Meditating with Vincent van Gogh (1853-1890)
After Provence and its sun, burning to the point of exhaustion, the painter Vincent van Gogh arrived on May 20, 1890 in Auvers-sur-Oise, a large town in Vexin, about thirty kilometers northwest of Paris. Time for one last conflagration, before his darkness overtakes him for good. Vincent comes to find Doctor Gachet there who invited him to continue his treatment, after his year of internment in Saint-Rémy-de-Provence. This doctor specializes in the treatment of severe depression, which was still referred to as “melancholy”.

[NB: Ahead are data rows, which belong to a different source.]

(** Recovery starts its counter past every number an acknowledgement carried. *)
Lemma recovered_below answers c log s f :
  let r := journal_recover answers c s in
  inv log r -> kept log r f -> f.1 < st_next_seq r.
Proof.
  cbv zeta. intros Hi [[_ Hf]|[Hj|Hb]].
  - destruct (inv_synced _ _ Hi) as (first & fs & Hp & Hok).
    assert (Forall frame_ok fs) as Hfs by (eapply Forall_impl; [exact Hok|]; by intros g [? _]).
    rewrite Forall_forall in Hok. destruct (Hok f); [|lia].
    eapply prefix_elem_of; [|exact Hf]. by eapply prefix_frames.
  - destruct Hj as (m & fs & b & Hl & Hh & Hin & _). destruct (history_range _ _ _ Hh) as (_ & _ & Hr).
    destruct (foldl_max_le fs 0) as [_ Hmax]. rewrite Forall_forall in Hmax. apply Hmax in Hin.
    pose proof (max_seq_segment (st_segs s) (f_bytes (st_active (journal_recover answers c s))) _ b
      (proj2 (listed_segments _ _ _) (ex_intro _ (JSeg m) (conj Hl Hr)))) as Hle.
    cbn in Hle |- *. unfold max_seq_of in Hle. lia.
  - destruct Hb as (frontier & b & Hl & Hle). destruct (inv_segs _ _ Hi _ _ Hl) as (lines & _ & Hseg).
    pose proof (max_seq_segment (st_segs s) (f_bytes (st_active (journal_recover answers c s))) _ b
      (proj2 (listed_segments _ _ _) (ex_intro _ (BSeg frontier) (conj Hl (base_range _ _ _ Hseg))))) as Hmax.
    cbn in Hmax |- *. lia.
Qed.
Lemma acked_elem seq notes : seq ∈ acked notes <-> exists payload, NAck seq payload ∈ notes.
Proof.
  unfold acked. rewrite list_elem_of_omap. split.
  - intros ([] & Hin & Hs); try done. injection Hs as ->. by eexists.
  - intros [payload Hin]. by exists (NAck seq payload).
Qed.
Lemma numbered_recover answers c s : safe s -> crash_content (st_active s) c ->
  numbered [] s -> numbered [] (journal_recover answers c s).
Proof.
  intros Hs Hc Hn Hf. specialize (Hn Hf) as [Hsort _].
  destruct (recover_startable answers s c Hs Hc Hf) as (log & Hi & _).
  split; [exact Hsort|]. cbn [fmap list_fmap]. rewrite app_nil_r. apply Forall_forall.
  intros seq [payload Hin]%acked_elem. apply (recovered_below answers c log s (seq, payload) Hi).
  by apply (inv_acks _ _ Hi).
Qed.
Lemma session_numbered s : session s -> numbered [] s.
Proof.
  induction 1 as [answers segs Hl|threshold queue s c answers Hs IH Hc].
  - intros _. split; constructor.
  - apply numbered_recover; [by apply session_safe|done|].
    pose proof (thread_numbered threshold queue s IH) as Ht. unfold stop.
    by destruct (writer_thread _ _ _) as [[[] ?]|?].
Qed.


(** ** Every message is answered once *)

(** An answer fit for a message: an append is acknowledged with its own bytes or
    refused, a checkpoint is told whether it was folded. *)
Definition fits (msg : wal_msg) (n : note) : Prop :=
  match msg, n with
  | Append (Some payload), NAck _ payload' => payload' = payload
  | Append _, NRefuse => True
  | Checkpoint _ _, NFolded _ => True
  | _, _ => False
  end.
Definition settled (old : list note) (msgs : list wal_msg) (s : store) : Prop :=
  exists l, answered (st_notes s) ≡ₚ old ++ l /\ Forall2 fits msgs l.
Definition in_batch (batch : list frame) : list wal_msg := (fun f => Append (Some f.2)) <$> batch.
(** Of [all] messages those of [batch] and [queue] wait, the others had one answer. *)
Definition serving (old : list note) (all : list wal_msg) (batch : list frame) (queue : list wal_msg)
  (s : store) : Prop :=
  exists msgs, settled old msgs s /\ msgs ++ in_batch batch ++ queue ≡ₚ all.
#[local] Instance serving_kept old all batch queue : Kept (serving old all batch queue).
Proof.
  intros s s' Hk (msgs & (l & Hl & Hf) & Hp). exists msgs. split; [|done]. exists l.
  by rewrite (keeps_answered _ _ Hk).
Qed.
(** What holds if the machine stops: nothing was answered twice. *)
Definition stopped (old : list note) (all : list wal_msg) (s : store) : Prop :=
  exists msgs rest, settled old msgs s /\ msgs ++ rest ≡ₚ all.
Lemma serving_stopped old all batch queue s : serving old all batch queue s -> stopped old all s.
Proof. intros (msgs & Hs & Hp). by exists msgs, (in_batch batch ++ queue). Qed.
Lemma keeping_serving {A} (m : disk A) old all batch queue : keeping m ->
  triple (serving old all batch queue) m (fun _ => serving old all batch queue) (stopped old all).
Proof.
  intros Hm. eapply triple_conseq;
    [apply (keeping_triple m (serving old all batch queue)); [exact Hm|exact _]|done..|].
  apply serving_stopped.
Qed.
Lemma settled_notes old msgs more l s : answered l = l -> Forall2 fits more l ->
  settled old msgs s -> settled old (msgs ++ more) (add_notes l s).
Proof.
  intros Hl Hm (k & Hk & Hf). exists (k ++ l). split; [|by apply Forall2_app].
  cbn. by rewrite answered_app, Hl, Hk, (assoc app).
Qed.
(** Answering the messages [more] *)
Lemma serving_answer old all batch more queue l s : answered l = l -> Forall2 fits more l ->
  serving old all batch (more ++ queue) s -> serving old all batch queue (add_notes l s).
Proof.
  intros Hl Hm (msgs & Hs & Hp). exists (msgs ++ more). split; [by apply settled_notes|].
  rewrite <- Hp. solve_Permutation.
Qed.
Lemma append_serving old all io_ok batch json queue :
  triple (serving old all batch (Append json :: queue)) (append_frame io_ok batch json)
    (fun r => serving old all r.2 queue) (stopped old all).
Proof.
  unfold append_frame.
  assert (forall ok : bool, triple (serving old all batch (Append json :: queue))
    (modify (add_notes [NRefuse]) ;; mret (ok, batch))
    (fun r => serving old all r.2 queue) (stopped old all)) as Hrefuse.
  { intros ok. apply (triple_bind _ _ _ (fun _ => serving old all batch queue)); [|intros _; by apply triple_ret].
    apply modify_triple. intros s. apply (serving_answer _ _ _ [Append json]); [done|].
    repeat constructor. by destruct json. }
  destruct io_ok; cbn [negb]; [|apply Hrefuse]. destruct json as [payload|]; [|apply Hrefuse].
  eapply triple_bind; [apply keeping_serving, keeping_reads|]. intros seq.
  apply (triple_bind _ _ _ (fun _ => serving old all (batch ++ [(seq, payload)]) queue)).
  - apply modify_triple. intros s (msgs & Hs & Hp). exists msgs. split.
    + destruct Hs as (l & Hl & Hf). exists l. by destruct (frame_okb _).
    + rewrite <- Hp. unfold in_batch. rewrite fmap_app. solve_Permutation.
  - intros _. eapply triple_bind; [apply keeping_serving, keeping_write_all|]. intros ok. by apply triple_ret.
Qed.
Definition checkpoint_of (pending : option (list byte * Z)) : list wal_msg :=
  match pending with Some (lines, frontier) => [Checkpoint lines frontier] | None => [] end.
Lemma drain_serving old all queue io_ok batch :
  triple (serving old all batch queue) (drain queue io_ok batch)
    (fun r s => serving old all r.1.1.2 (checkpoint_of r.1.2 ++ r.2) s /\
       (length (r.2 : list wal_msg) <= length queue)%nat) (stopped old all).
Proof.
  revert io_ok batch; induction queue as [|msg queue IH]; intros io_ok batch; cbn [drain];
    [by apply triple_ret|].
  destruct (1024 <=? length batch)%nat; [by apply triple_ret|].
  eapply triple_bind; [apply keeping_serving, keeping_attempt|].
  intros []; cbn [negb]; [|by apply triple_ret].
  destruct msg as [json|lines frontier].
  - eapply triple_bind; [apply append_serving|]. intros [io_ok' batch'].
    eapply triple_conseq; [apply IH|done| |done]. intros r s [Hr Hl]. split; [done|]. cbn. lia.
  - apply triple_ret. intros s Hs. split; [done|]. cbn. lia.
Qed.
Lemma finish_serving old all io_ok batch queue :
  triple (serving old all batch queue) (finish_batch io_ok batch) (fun _ => serving old all [] queue)
    (stopped old all).
Proof.
  eapply triple_bind; [apply keeping_serving, keeping_sync_batch|]. intros ok.
  apply modify_triple. intros s Hs.
  assert (serving old all [] queue
    (add_notes ((fun f : frame => if ok : bool then NAck f.1 f.2 else NRefuse) <$> batch) s)) as Hn.
  { destruct Hs as (msgs & Hs & Hp). exists (msgs ++ in_batch batch). split.
    - apply settled_notes; [| |exact Hs]; clear; induction batch as [|f batch IH]; try constructor.
      + unfold answered in *. cbn [fmap list_fmap List.filter]. destruct ok; by f_equal.
      + by destruct ok.
      + exact IH.
    - rewrite <- Hp. unfold in_batch. solve_Permutation. }
  by destruct (negb ok && _).
Qed.
Lemma fold_serving old all lines frontier queue :
  triple (serving old all [] (Checkpoint lines frontier :: queue)) (run_fold lines frontier)
    (fun _ => serving old all [] queue) (stopped old all).
Proof.
  eapply triple_bind; [apply keeping_serving, keeping_reads|]. intros next.
  eapply triple_bind; [apply keeping_serving, keeping_fold|]. intros ok.
  apply modify_triple. intros s Hs. apply (serving_answer _ _ _ [Checkpoint lines frontier]); [done| |].
  - by repeat constructor.
  - by destruct ok.
Qed.
Lemma handle_serving old all threshold msg queue :
  triple (serving old all [] (msg :: queue)) (handle_msg threshold msg queue)
    (fun queue' s => serving old all [] queue' s /\ (length queue' <= length queue)%nat) (stopped old all).
Proof.
  destruct msg as [json|lines frontier]; cbn [handle_msg].
  2: { eapply triple_bind; [apply fold_serving|]. intros []. by apply triple_ret. }
  eapply triple_bind; [apply keeping_serving, keeping_reads|]. intros poisoned.
  eapply triple_bind; [apply append_serving|]. intros [io_ok batch].
  eapply triple_bind; [apply drain_serving|]. intros [[[io_ok' batch'] pending'] queue']. cbn [fst snd].
  intros s [Hs Hl]. revert s Hs.
  change (triple (serving old all batch' (checkpoint_of pending' ++ queue'))
    (finish_batch io_ok' batch' ;;
     match pending' with
     | Some (lines, frontier) => run_fold lines frontier
     | None => maybe_seal threshold
     end ;; mret queue')
    (fun q s => serving old all [] q s /\ (length q <= length queue)%nat) (stopped old all)).
  eapply triple_bind; [apply finish_serving|]. intros [].
  apply (triple_bind _ _ _ (fun _ => serving old all [] queue')); [|intros _; by apply triple_ret].
  destruct pending' as [[lines frontier]|]; [apply fold_serving|].
  apply keeping_serving, keeping_maybe_seal.
Qed.
Lemma loop_serving old all threshold fuel queue : (length queue <= fuel)%nat ->
  triple (serving old all [] queue) (writer_loop threshold fuel queue)
    (fun _ => serving old all [] []) (stopped old all).
Proof.
  revert queue; induction fuel as [|fuel IH]; intros [|msg queue] Hf; cbn [writer_loop];
    try (by apply triple_ret); [cbn in Hf; lia|].
  eapply triple_bind; [apply handle_serving|]. intros queue' s [Hs Hl].
  apply IH; [cbn in Hf; lia|done].
Qed.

As in Saint-Rémy, between his painful crises, Vincent goes back to work. In seventy days, he painted 73 paintings, often taken from life in the middle of nature, to welcome the breath of this last spring. Even today, it is enough to go up the limestone hillside of the village nestled along the river to arrive very quickly, on the heights, in these large fertile plains.
There, in the middle of fields of wheat, barley or poppies, the sky and the earth seem to touch. No need for sun. Only the wind counts, a link and spirit that makes the clouds dance and the harvests wave. To the darkness of melancholy, the land of Auvers thus offers the green and yellow of its fruits and the blue and white of its cloud. Tenderness of a world where the human heart, alas, does not always manage to take root. The Dutch artist’s large strokes of paint are like so many fingerprints of a bile existence. But crossed by grace.